Bahar geldi de geçiyor. Mevsim elindeki her şeyi bize sundu. Eteğine doldurduklarıyla üzerimize koşuyor, son kez. Ihlamur ve leylakların kokusunun ilk defa burnumuza ve kasıklarımıza ince bir sızı halinde vurmasının üzerinden neredeyse iki ay geçecek. Oturmuş gün geçiriyorsun. Günler zaten geçiyor. Sen hâlâ günlerin geçmesi seninle alakalı bir şey sanıyorsun, yoksa yaşanmaz. Bu yaptığına yaşamak denir mi onu da bilmiyorsun. Günler birbirine benziyor.

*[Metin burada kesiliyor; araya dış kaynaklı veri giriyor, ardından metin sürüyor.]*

Lemma covered_removed pre x rest q : covered q → q_issuedRequestOrder q = pre ++ x :: rest → covered (removed x (rest ++ pre) q).
Proof. unfold covered, removed. cbn. intros Hc Ho id. rewrite elem_of_difference. intros [Hid%Hc Hx]. rewrite Ho in Hid. set_solver. Qed.

(** With fuel for as many turns as the order is long the loop gets within the
    retention, and more fuel changes nothing. *)
Lemma prune_enough n q fuel : covered q → requests_room q → (length (q_issuedRequestOrder q) <= n)%nat → (n * S n < fuel)%nat →
  let q' := prune_loop cfg fuel q in
  Z.of_nat (size (q_issuedRequestIds q')) <= issued_retention cfg ∧ covered q' ∧
  (∀ fuel', (n * S n < fuel')%nat → prune_loop cfg fuel' q = q').
Proof.
  revert q fuel. induction n as [|n IH]; intros q fuel Hc Hr Hn Hf; cbn zeta.
  all: destruct (decide (issued_retention cfg < Z.of_nat (size (q_issuedRequestIds q)))) as [Hs|Hs].
  2,4: assert (∀ f, (0 < f)%nat → prune_loop cfg f q = q) as Hstop by
    (intros [|f] ?; [lia|]; cbn [prune_loop]; by rewrite (proj2 (Z.ltb_ge _ _)) by lia);
    rewrite !Hstop by lia; split_and!; [lia|done|]; intros fuel' Hf'; apply Hstop; lia.
  all: destruct (first_free q Hc Hr Hs) as (pre & x & rest & Ho & Hp & Hx); rewrite Ho, length_app in Hn; cbn in Hn; try lia.
  assert (∀ f, (S n * S (S n) < f)%nat → ∃ f', (n * S n < f')%nat ∧ prune_loop cfg f q = prune_loop cfg f' (removed x (rest ++ pre) q)) as Hturn.
  { intros f Hlt. exists (f - length pre - 1)%nat. split; [nia|].
    rewrite <- (prune_turn pre x rest); [|done..]. f_equal. nia. }
  assert (length (q_issuedRequestOrder (removed x (rest ++ pre) q)) <= n)%nat as Hn' by (cbn; rewrite length_app; lia).
  pose proof (covered_removed pre x rest q Hc Ho) as Hc'.
  destruct (Hturn fuel Hf) as (f' & Hf' & ->). destruct (IH (removed x (rest ++ pre) q) f' Hc' Hr Hn' Hf') as (Ha & Hb & Hd).
  split_and!; [done|done|]. intros fuel' Hlt. destruct (Hturn fuel' Hlt) as (f2 & Hf2 & ->). by apply Hd.
Qed.
Lemma prune_ends q : covered q → requests_room q →
  Z.of_nat (size (q_issuedRequestIds (pruneIssuedRequests cfg q))) <= issued_retention cfg ∧ covered (pruneIssuedRequests cfg q) ∧
  ∀ fuel, (prune_fuel q <= fuel)%nat → prune_loop cfg fuel q = pruneIssuedRequests cfg q.
Proof.
  intros Hc Hr. unfold pruneIssuedRequests. set (n := length (q_issuedRequestOrder q)).
  destruct (prune_enough n q (prune_fuel q) Hc Hr ltac:(lia) ltac:(unfold prune_fuel; fold n; lia)) as (H1 & H2 & H3).
  split_and!; [done|done|]. intros fuel Hf. apply H3. unfold prune_fuel in Hf. fold n in Hf. lia.
Qed.
(** Requests that wait are not forgotten, and none is invented. *)
Lemma prune_keeps fuel q id : id ∈ q_issuedRequestIds (prune_loop cfg fuel q) → id ∈ q_issuedRequestIds q.
Proof.
  revert q. induction fuel as [|fuel IH]; intros q; [done|]. cbn [prune_loop]. destruct (_ <? _); [|done].
  destruct (q_issuedRequestOrder q) as [|r rest]; [done|]. destruct (includes _ _); intros H%IH; [done|]. cbn in H. set_solver.
Qed.
Lemma prune_waiting fuel q id : id ∈ q_pendingRequests q → id ∈ q_issuedRequestIds q → id ∈ q_issuedRequestIds (prune_loop cfg fuel q).
Proof.
  revert q. induction fuel as [|fuel IH]; intros q Hp Hi; [done|]. cbn [prune_loop]. destruct (_ <? _); [|done].
  destruct (q_issuedRequestOrder q) as [|r rest]; [done|]. destruct (includes _ r) eqn:E; apply IH; [done..|]. cbn.
  apply includes_false in E. set_solver.
Qed.
End prune.
(** C7. Over a connection whose frames come from the other end, whatever of them
    is lost, repeated, cut or out of order, an owner only gets messages the other
    owner sent: of the type, with a copy of the payload, with the correlation and
    with the whole binary that was given. The receiver takes in each message at
    most once, and no listener hears one twice. *)
Theorem messages_arrive_intact o1 o2 codec nonce1 nonce2 sender a receiver b es1 es2 :
  createSession sender_ids o1 codec nonce1 = Ok (sender, a) → createSession receiver_ids o2 codec nonce2 = Ok (receiver, b) →
  Inj (=) (=) sender_ids → CodecLaws (c_codec receiver) →
  maxFrameBytes (wc_limits (c_codec receiver)) < 2 ^ 32 → maxBinaryChunks (wc_limits (c_codec receiver)) < 2 ^ 32 →
  asked_values sender es1 →
  (∀ f, seen_in receiver es2 f → OSend f ∈ (sender_steps sender a es1).2) →
  let out := (receiver_steps receiver b es2).2 in
  (∀ o m, o ∈ out → hears o m → ∃ payload correlation copy,
    asked_in es1 (sm_type m) payload correlation (sm_binary m) ∧ serialize payload = Some copy ∧ sm_payload m = owned copy ∧
    sm_correlationId m = default (sm_messageId m) correlation) ∧
  NoDup (map we_messageId (dispatched out)) ∧ NoDup (hearings out).
Proof.
  intros H1 H2 Hinj Hl Hf Hc Hv Hnet out.
  pose proof (createSession_codec _ _ _ _ _ _ H1) as E1. pose proof (createSession_codec _ _ _ _ _ _ H2) as E2.
  assert (c_codec sender = c_codec receiver) as Hcodec by congruence. clear E1 E2.
  apply createSession_fresh in H1, H2.
  destruct (steps_invariant number_text sha256 hmac sender_ids sender
    (λ s out, ∃ log, logged sender_ids sender (asked_in es1) s out log) a es1 H1) as [log [L1 L2 L3 _]].
  { exists []. split; [by intros ? ?%elem_of_nil|by intros ? ?%elem_of_nil|constructor|by intros ? ?%elem_of_nil]. }
  { intros s os s' ou [log Hlog] Ha. by eapply logged_atom. }
  assert (∀ x, x ∈ log → keyed (we_payload x.1) = true) as Lk by (intros x Hx; by eapply sent_keyed, L2).
  assert (∀ x, x ∈ log → we_binaryBytes x.1 = byteLength <$> x.2 ∧ we_binaryChunks x.1 = chunk_count sender <$> x.2 ∧
    ∀ b, x.2 = Some b → binary_too_large sender b = false) as Ls.
  { intros x Hx. by destruct (L2 x Hx) as [_ Hb Hch Hsz]. }
  assert (∀ f, seen_in receiver es2 f → ∃ x, x ∈ log ∧ framed sender x f) as Lf by (intros f Hs; by apply L1, Hnet).
  pose proof (steps_invariant number_text sha256 hmac receiver_ids receiver
    (λ s out, delivered sender log s out ∧ heard_once s out) b es2 H2) as [Hd Hh].
  { destruct H2. split.
    - split; try (by intros ? ? ?%elem_of_nil); [|constructor|].
      + intros id p. by rewrite fs_inbound.
      + intros m. rewrite fs_delivery. by intros ?%elem_of_nil.
    - split; rewrite ?fs_delivery; try constructor. by intros m l ?%elem_of_nil. }
  { intros s os s' ou [Hd Hh] Ha. split; [by eapply delivered_atom|by eapply heard_atom]. }
  fold out in Hd, Hh. split; [|split; [apply Hd|apply Hh]].
  intros o m Ho Hm. destruct (dv_heard _ _ _ _ Hd o m Ho Hm) as (e & bin & Hin & -> & Happ).
  destruct (dv_sent _ _ _ _ Hd e bin Hin) as (x & Hx & -> & -> & _).
  destruct (L2 x Hx) as [(p & c & Hs & Hcorr & Ha & _) _ _ _]. exists p, c, (we_payload x.1). cbn in *. split_and!; [by apply Ha|done..].
Qed.
End both.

Bir şeyler yazmak istiyorsun ama yazdıkların da birbirine benziyor artık. İlhamını kaybettin. Basit şeylerden zevk almaya çalışıyorsun. Zevk alma eşiğin iyice düştü. Çirkinin teki ahmakça bir şaka yapsa bile güldürebilir seni. Bir önemi yok. O sevimli hayvanlar eskisi kadar sevimli gelmiyor; yaşıyorlar işte. Lafın özü şu, o şirin hayvanlardan pek farkın kalmadı artık. Sana mı öyle geliyor yoksa gün geçtikçe suratın da o hayvanlara mı benziyor artık? Yediğin öğün sayısı bire düştü. Geceleri aç yatıyorsun. İçindeki boşluk gün geçtikçe büyüyor. Küçülür sanmıştın. Biter sanmıştın. Dönemsel sanmıştın. Kendine yalan söylediğin ve özünü reddettiğin her an içindeki boşluk büyüyor. Seni de yutacak yakında. Bu nedenle geceleri aç yatmamalısın. Boşluğu bir şekilde doldurmalısın. Gittikçe zayıflıyorsun. Kemiklerin ve kasların belli olmaya başladı. Seni yalnızca bir ekrandan gören insanlar iyi gözüktüğünü söylüyorlar. İnsanın mutsuzken iyi, mutluyken kötü gözükmesi ne garip şey. Bir şeyler yapmalısın. Sigara içmekten, hayalî adamları ve kadınları mavi ekranda izlemekten, yemekten ve düşünmekten farklı bir şeyler yapmalısın. Koşarak uzaklaşmak istiyorsun. Bu nedenle gece koşularına başladın. Neredeyse her gün beş, belki on kilometre yürüyor, koşuyorsun. Geçen gece koşarken ağlaman bir şeyler söylüyor sana ama ne?
“İçindeki sesi dinle.”
Bu hayatta duyduğun en işe yaramaz öğüt. İçindeki ses ne diyor? Soyu kurusun, daha iyi bir şey dediğini duymadın. Ait olmadığını söylüyor, sevilmeye değer olmadığını; saçı okşansın istiyor içindeki ses belki de. Ne boktan. Kendi saçını kendin okşayamadıkça bir yere varamayacağını biliyorsun. Kaçıp gitmek istiyorsun. Bir meslek sahibi olmak, mesela bir teknen olsun istiyorsun. Sabah altıda uyanıp kenarlarını kazımak, iplerini çözmek ve balık tutmaya çıkmak. Aslında ne istediğin apaçık ortada, gerçek. Gerçeği istiyorsun. Manayı ve anlamı. Bulur gibi olduğunda kaçıyorsun. Işık gözlerini yakıyor. Hiçbir şey bu kadar güzel olamaz, bu kadar güzelse gerçek değildir. Gerçeğin güzelliğinden korkuyorsun. Her şeyi bırakıp onu takip edersen ve hayal kırıklığına uğrarsan sonun olacak, biliyorsun. Maalesef takip edeceksin onu ama bunu da biliyorsun. Zamanın içinde bir zaman çalıyorsun kendine. Kazanıyorsun onu, zamanı. Aslında keyfin yerinde. Güvenli alanından çıkmıyorsun. Gün geliyor, yaklaşıyor. Mevsim üzerine koşuyor. Bir yıldır aynı yerdesin, beklersen geçer sandın. Üzerinde değişti hava, gök üzerinde değişti. Sıkılıyorsun. Öyle alelade bir sıkıntı değil bu.
Evren üstüne kapanıyor. Biliyorsun. Aslında pekâlâ biliyorsun. Zamanı geliyor.